There was a moment — after a routine medical procedure here in France turned into a massive heart attack — when everything fell silent. I had been resuscitated twice. Lying there, fragile and stripped of arguments, I prayed the simplest prayer of my life:

Please show me the truth.

In that moment, all my searching came together with incredible clarity. There was no condemnation. I was free.

That’s the faith I live in now — a faith that doesn’t need terror to function. A faith that doesn’t require me to erase my sexuality.  A faith that produces life.

Jesus has fulfilled the law he alone is the way the truth and the life, His teachings and example have given us a freedom and new way to live – Jesus is the only way.
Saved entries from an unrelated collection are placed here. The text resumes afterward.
(* ===== verification/Apple.v ===== *)
(** * Sign in with Apple

    [cp/apple.rs]: the verification of an Apple authorization, native and web
    sign-in, and the linking of an Apple identity to an account.  An identity
    token is checked against Apple's keys, issuer and our client ids by
    [AppleDecode]; exchanging a code is Apple's ([AppleExchange]). *)
From Stdlib Require Import ZArith Lia.
From S2P Require Import Prelude OrdMap Text Errors Bytes Json Net Effects AccountDb Identity Lifecycle OAuthStore AccountLedger Tokens Http AuthEnv Auth OAuth.
Local Open Scope Z_scope.
Local Open Scope kioku_scope.

Definition MAX_TOKEN_BYTES : Z := 8192.
Definition MAX_CODE_BYTES : Z := 4096.
Definition MAX_NONCE_BYTES : Z := 128.

Inductive AppleClientKind := Native | Web.
#[export] Instance AppleClientKind_eq_dec : EqDecision AppleClientKind.
Proof. solve_decision. Defined.

Record VerifiedAppleGrant := { vg_subject : str; vg_email : str; vg_refresh_token : str; vg_client_id : str }.

Definition persistence_grant (g : VerifiedAppleGrant) : AppleAccountGrant :=
  {| g_subject := vg_subject g; g_email := vg_email g; g_client_id := vg_client_id g; g_refresh_token := vg_refresh_token g |}.

(** [Boolish]: a boolean or a string. *)
Definition is_true (v : Value) : bool :=
  match v with VBool b => b | VString s => eq_ignore_ascii_case s (lit "true") | _ => false end.

Definition client_kind (c : AppleSignInConfig) (client : str) : option AppleClientKind :=
  if str_eqb client (ios_client_id c) || str_eqb client (macos_client_id c) then Some Native
  else if str_eqb client (apple_web_client_id c) then Some Web
  else None.

Definition valid_nonce (nonce : str) : bool :=
  (43 <=? byte_len nonce) && (byte_len nonce <=? MAX_NONCE_BYTES) && forallb url_safe nonce.

Definition validate_request_shape (identity_token code nonce : str) : bool :=
  negb (is_empty identity_token || (MAX_TOKEN_BYTES <? byte_len identity_token) || negb (is_ascii identity_token)
        || is_empty code || (MAX_CODE_BYTES <? byte_len code) || negb (is_ascii code) || negb (valid_nonce nonce)).

Definition valid_email (value : str) : bool :=
  (byte_len value <=? 254) && (length (List.filter (N.eqb (ch "@")) value) =? 1)%nat
  && negb (existsb (fun c => is_ascii_control c || is_ascii_whitespace c) value).

Record AppleAuthorizationBody := { ab_identity_token : str; ab_authorization_code : str; ab_nonce : str }.
Record AppleWebCallbackBody := { aw_code : option str; aw_id_token : option str; aw_state : option str; aw_error : option str }.

Definition callback_form (pairs : list (str * str)) : option AppleWebCallbackBody :=
  code ← form_field "code" pairs; id_token ← form_field "id_token" pairs; state ← form_field "state" pairs; error ← form_field "error" pairs;
  Some {| aw_code := code; aw_id_token := id_token; aw_state := state; aw_error := error |}.

Definition no_store_json (v : Value) : Response :=
  with_header "x-content-type-options" "nosniff" (with_header "pragma" "no-cache" (with_header "cache-control" "no-store" (json_response 200 v))).

Section Handlers.
Context (sha256 : bytes -> bytes) `{Jwt} `{Unicode}.
Context (parse_uri : str -> option Uri) (urlencode : list (str * str) -> option str) (form_pairs : str -> option (list (str * str))).
Context (config : Config) (env : Env).

(** ** The provider *)

Section Provider.
Context (provider : AppleSignInConfig).

#[local] Abbreviation flow := (result AppleFlowError).

(** The token is for a client of the expected kind, and its nonce is ours:
    native apps give Apple the digest of theirs. *)
Definition verify_identity_token {R} (token raw_nonce : str) (expected : AppleClientKind) : prog Event R (flow AppleIdClaims) :=
  let! decoded := call (AppleDecode token) (env_apple_decode env token) in
  done_with match decoded with
  | Err e => Err e
  | Ok claims =>
    let expected_nonce := match expected with Native => sha256_hex sha256 raw_nonce | Web => raw_nonce end in
    if is_empty (trim (ai_sub claims)) || (255 <? byte_len (ai_sub claims))
       || negb (bool_decide (client_kind provider (ai_aud claims) = Some expected))
       || negb (bool_decide (ai_nonce claims = Some expected_nonce))
       || (bool_decide (is_Some (ai_email claims)) && negb (match ai_email_verified claims with Some v => is_true v | None => false end))
    then Err Rejected else Ok claims
  end.

(** [?] on the provider's steps. *)
Definition try_flow {A B} (m : prog Event (flow B) (flow A)) : prog Event (flow B) A :=
  bind m (fun r => match r with Ok a => done_with a | Err e => return_ (Err e) end).

Definition authenticate (identity_token code raw_nonce : str) (expected : AppleClientKind) : prog Event (flow VerifiedAppleGrant) (flow VerifiedAppleGrant) :=
  unless (negb (validate_request_shape identity_token code raw_nonce)) (Err Rejected) ;!
  let! first := try_flow (verify_identity_token identity_token raw_nonce expected) in
  let! exchanged := try_flow (call (AppleExchange (ai_aud first) code) (env_apple_exchange env (ai_aud first) code)) in
  let! confirmed := try_flow (verify_identity_token (at_id_token exchanged) raw_nonce expected) in
  unless (negb (str_eqb (ai_sub confirmed) (ai_sub first)) || negb (str_eqb (ai_aud confirmed) (ai_aud first))) (Err Rejected) ;!
  let given := match ai_email first with Some e => Some e | None => ai_email confirmed end in
  let! email := or_return (Err Rejected) (e ← given; let e := to_lowercase (trim e) in if valid_email e then Some e else None) in
  let refresh := at_refresh_token exchanged in
  unless (is_empty refresh || (MAX_TOKEN_BYTES <? byte_len refresh) || negb (is_ascii refresh)) (Err Rejected) ;!
  done_with (Ok {| vg_subject := ai_sub first; vg_email := email; vg_refresh_token := refresh; vg_client_id := ai_aud confirmed |}).

Definition apple_authorization_url (downstream : StateClaims) (now : Z) : option str :=
  match issue_state (jwt_secret config) downstream now with
  | Err _ => None
  | Ok signed_state =>
    query ← urlencode [(lit "client_id", apple_web_client_id provider); (lit "redirect_uri", web_redirect_uri provider);
      (lit "response_type", lit "code id_token"); (lit "response_mode", lit "form_post"); (lit "scope", lit "email");
      (lit "state", signed_state); (lit "nonce", apple_nonce downstream)];
    Some (lit "https://appleid.apple.com/auth/authorize?" ++ query)
  end.
End Provider.

(** ** Native sign-in *)

Definition unconfigured : Answer := Reply (error_json 503 "apple_sign_in_unavailable").

(** The answer to an authorization Apple did not confirm. *)
Definition flow_error (e : AppleFlowError) : Answer :=
  match e with
  | Rejected => Reply (error_json 401 "invalid_apple_authorization")
  | AppleUnavailable => Reply (error_json 502 "apple_identity_provider_unavailable")
  end.

Definition upsert_apple {R} (grant : VerifiedAppleGrant) : prog Event R (res AccountUpsert) :=
  let g := persistence_grant grant in
  let limit := signup_limit_per_day config in
  call (fun r => Store (SApple g limit r)) (env_apple env g limit).

Definition find_session {R} (user : str) : prog Event R (res (option AccountSession)) := call (FindSession user) (env_session env user).

Definition finish_native_login (grant : VerifiedAppleGrant) : prog Event Answer Answer :=
  let! upsert := upsert_apple grant in
  match upsert with
  | Err SignupLimited => reply (error_json 429 "signup_limit_reached")
  | Err (Errors.Auth _) | Err (Conflict _) => reply (error_json 403 "account_unavailable")
  | Err _ => reply server_error
  | Ok u =>
    let user := account_id (account u) in
    let! issued := invoke (issue_native_session sha256 config env user) in
    match issued with
    | Err _ => reply server_error
    | Ok (access, refresh) =>
      let! found := find_session user in
      match found with
      | Ok (Some session) =>
        done_with (Reply (no_store_json (object [("access_token", VString access); ("token_type", VString (lit "bearer")); ("expires_in", of_Z 900);
          ("refresh_token", VString refresh); ("account_id", VString user); ("email", VString (email (account u)));
          ("provider", VString (lit "apple")); ("provider_subject", VString (vg_subject grant)); ("providers", of_strs (providers session));
          ("issuer", VString (base_url config))]%string)))
      | _ => reply server_error
      end
    end
  end.

Definition native_login (body : AppleAuthorizationBody) : prog Event Answer Answer :=
  let! provider := or_return unconfigured (apple_provider config) in
  let! grant := invoke (authenticate provider (ab_identity_token body) (ab_authorization_code body) (ab_nonce body) Native) in
  match grant with
  | Ok grant => finish_native_login grant
  | Err e => return_ (flow_error e)
  end.

(** ** Web sign-in *)

Definition apple_unconfigured : Answer :=
  Page 503 "Apple sign-in unavailable" "Sign in with Apple has not been configured for this Kioku deployment.".

Definition with_nonce (nonce : str) (s : StateClaims) : StateClaims :=
  {| s_client_id := s_client_id s; s_redirect_uri := s_redirect_uri s; s_client_state := s_client_state s; s_code_challenge := s_code_challenge s;
     s_resource := s_resource s; apple_nonce := nonce; apple_link_user_id := apple_link_user_id s; s_exp := s_exp s |}.

Definition web_authorize (q : AuthorizeQuery) : prog Event Answer Answer :=
  let! provider := or_return apple_unconfigured (apple_provider config) in
  let! ensured := ensure_first_party env native_client in
  unless (match ensured with Ok _ => false | Err _ => true end) (Reply server_error) ;!
  let! ensured := ensure_first_party env (web_client config) in
  unless (match ensured with Ok _ => false | Err _ => true end) (Reply server_error) ;!
  let! validated := invoke (validated_authorization_request parse_uri config env q) in
  match validated with
  | Err response => reply response
  | Ok state =>
    let! nonce := random_token_hex env in
    let! now := clock env in
    let! location := or_return (Reply server_error) (apple_authorization_url provider (with_nonce nonce state) now) in
    done_with (redirect_302 location)
  end.

Definition begin_web_link (user : str) : prog Event Answer Answer :=
  let! provider := or_return unconfigured (apple_provider config) in
  let! nonce := random_token_hex env in
  let downstream := {| s_client_id := []; s_redirect_uri := []; s_client_state := []; s_code_challenge := []; s_resource := [];
                       apple_nonce := nonce; apple_link_user_id := user; s_exp := 0 |} in
  let! now := clock env in
  let! url := or_return (Reply server_error) (apple_authorization_url provider downstream now) in
  done_with (Reply (no_store_json (object [("authorize_url", VString url)]%string))).

Definition web_link_redirect (status : string) : Answer :=
  Reply {| status := 303; headers := [(lit "location", web_origin config ++ lit "/app/apple-link-callback?status=" ++ lit status)]; body := NoBody |}.

Definition link_identity {R} (user : str) (grant : VerifiedAppleGrant) : prog Event R (res unit) :=
  let g := persistence_grant grant in call (fun r => Store (SLink user g r)) (env_link env user g).

Definition finish_web_link (user : str) (grant : VerifiedAppleGrant) : prog Event Answer Answer :=
  let! linked := link_identity user grant in
  done_with (web_link_redirect match linked with
    | Ok _ => "linked"
    | Err (Conflict _) => "already-linked"
    | Err (Errors.Auth _) => "account-unavailable"
    | Err _ => "failed"
    end%string).

Definition failed (status : Z) (message : string) : Answer := Page status "Authentication failed" message.

(** The state that came back, with the nonce Apple was given. *)
Definition callback_state (signed_state : str) (now : Z) : option StateClaims :=
  state ← first_accepting (verify_state signed_state now) (jwt_secrets config);
  if valid_nonce (apple_nonce state) then Some state else None.

Definition web_callback (body : str) : prog Event Answer Answer :=
  let! form := or_return (failed 400 "Apple returned an invalid authorization response.") (pairs ← form_pairs body; callback_form pairs) in
  let! signed_state := or_return (failed 400 "Apple's response was missing the authorization state.") (aw_state form) in
  let! now := clock env in
  let! downstream := or_return (failed 400 "The Apple authorization request is invalid or expired.") (callback_state signed_state now) in
  let linking := negb (is_empty (apple_link_user_id downstream)) in
  unless (bool_decide (is_Some (aw_error form)))
    (if linking then web_link_redirect "cancelled" else failed 400 "Sign in with Apple was not completed.") ;!
  let missing := failed 400 "Apple's response was missing required authorization values." in
  let! code := or_return missing (aw_code form) in
  let! identity_token := or_return missing (aw_id_token form) in
  let! provider := or_return (Page 503 "Apple sign-in unavailable" "Sign in with Apple is temporarily unavailable.") (apple_provider config) in
  let! grant := invoke (authenticate provider identity_token code (apple_nonce downstream) Web) in
  match grant with
  | Err Rejected => return_ (failed 401 "Apple's authorization could not be verified.")
  | Err AppleUnavailable => return_ (failed 502 "Apple could not complete authentication right now.")
  | Ok grant =>
    if linking then finish_web_link (apple_link_user_id downstream) grant
    else
      let! upsert := upsert_apple grant in
      match upsert with
      | Ok u => begin_authorization_consent sha256 parse_uri config env downstream (account_id (account u))
      | Err SignupLimited => return_ signup_limited_page
      | Err _ => page 403 "Access denied" "This account is unavailable."
      end
  end.

(** ** The session and the link of a signed-in user *)

Definition session (user : str) : prog Event Answer Answer :=
  let! found := find_session user in
  match found with
  | Ok (Some session) =>
    done_with (Reply (no_store_json (object [("account_id", VString user); ("email", VString (email (session_account session)));
      ("issuer", VString (base_url config)); ("providers", of_strs (providers session))]%string)))
  | Ok None => reply (error_json 403 "account_unavailable")
  | Err _ => reply server_error
  end.

Definition link (user : str) (body : AppleAuthorizationBody) : prog Event Answer Answer :=
  let! provider := or_return unconfigured (apple_provider config) in
  let! grant := invoke (authenticate provider (ab_identity_token body) (ab_authorization_code body) (ab_nonce body) Native) in
  match grant with
  | Err e => return_ (flow_error e)
  | Ok grant =>
    let! linked := link_identity user grant in
    match linked with
    | Ok _ =>
      let! found := find_session user in
      let shown := match found with Ok (Some session) => providers session | _ => [lit "apple"] end in
      done_with (Reply (no_store_json (object [("linked", VBool true); ("providers", of_strs shown)]%string)))
    | Err (Conflict _) => reply (error_json 409 "apple_identity_already_linked")
    | Err (Errors.Auth _) => reply (error_json 403 "account_unavailable")
    | Err _ => reply server_error
    end
  end.
End Handlers.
The law, the prophets will not fade away – not because they need to be obeyed but because they point to Jesus, the new and living way.

At the centre of my faith is this simple truth: Jesus lived among us, died for us, and rose again — not to burden us with fear, but to free us. His death cancelled out our sin; it opened the way for us to live in the kind of love He embodied. A love that draws us toward God, toward one another, and toward the wholeness we were always meant for.

His resurrection isn’t just a moment in history — it’s the power that keeps reshaping us into people who love with the same generosity He showed.

And if you’re reading this with a tightness in your chest — wondering whether your questions are dangerous, whether honesty will cost you everything — I want you to know this:

Jesus is not standing between you and freedom. He is the one leading you into it.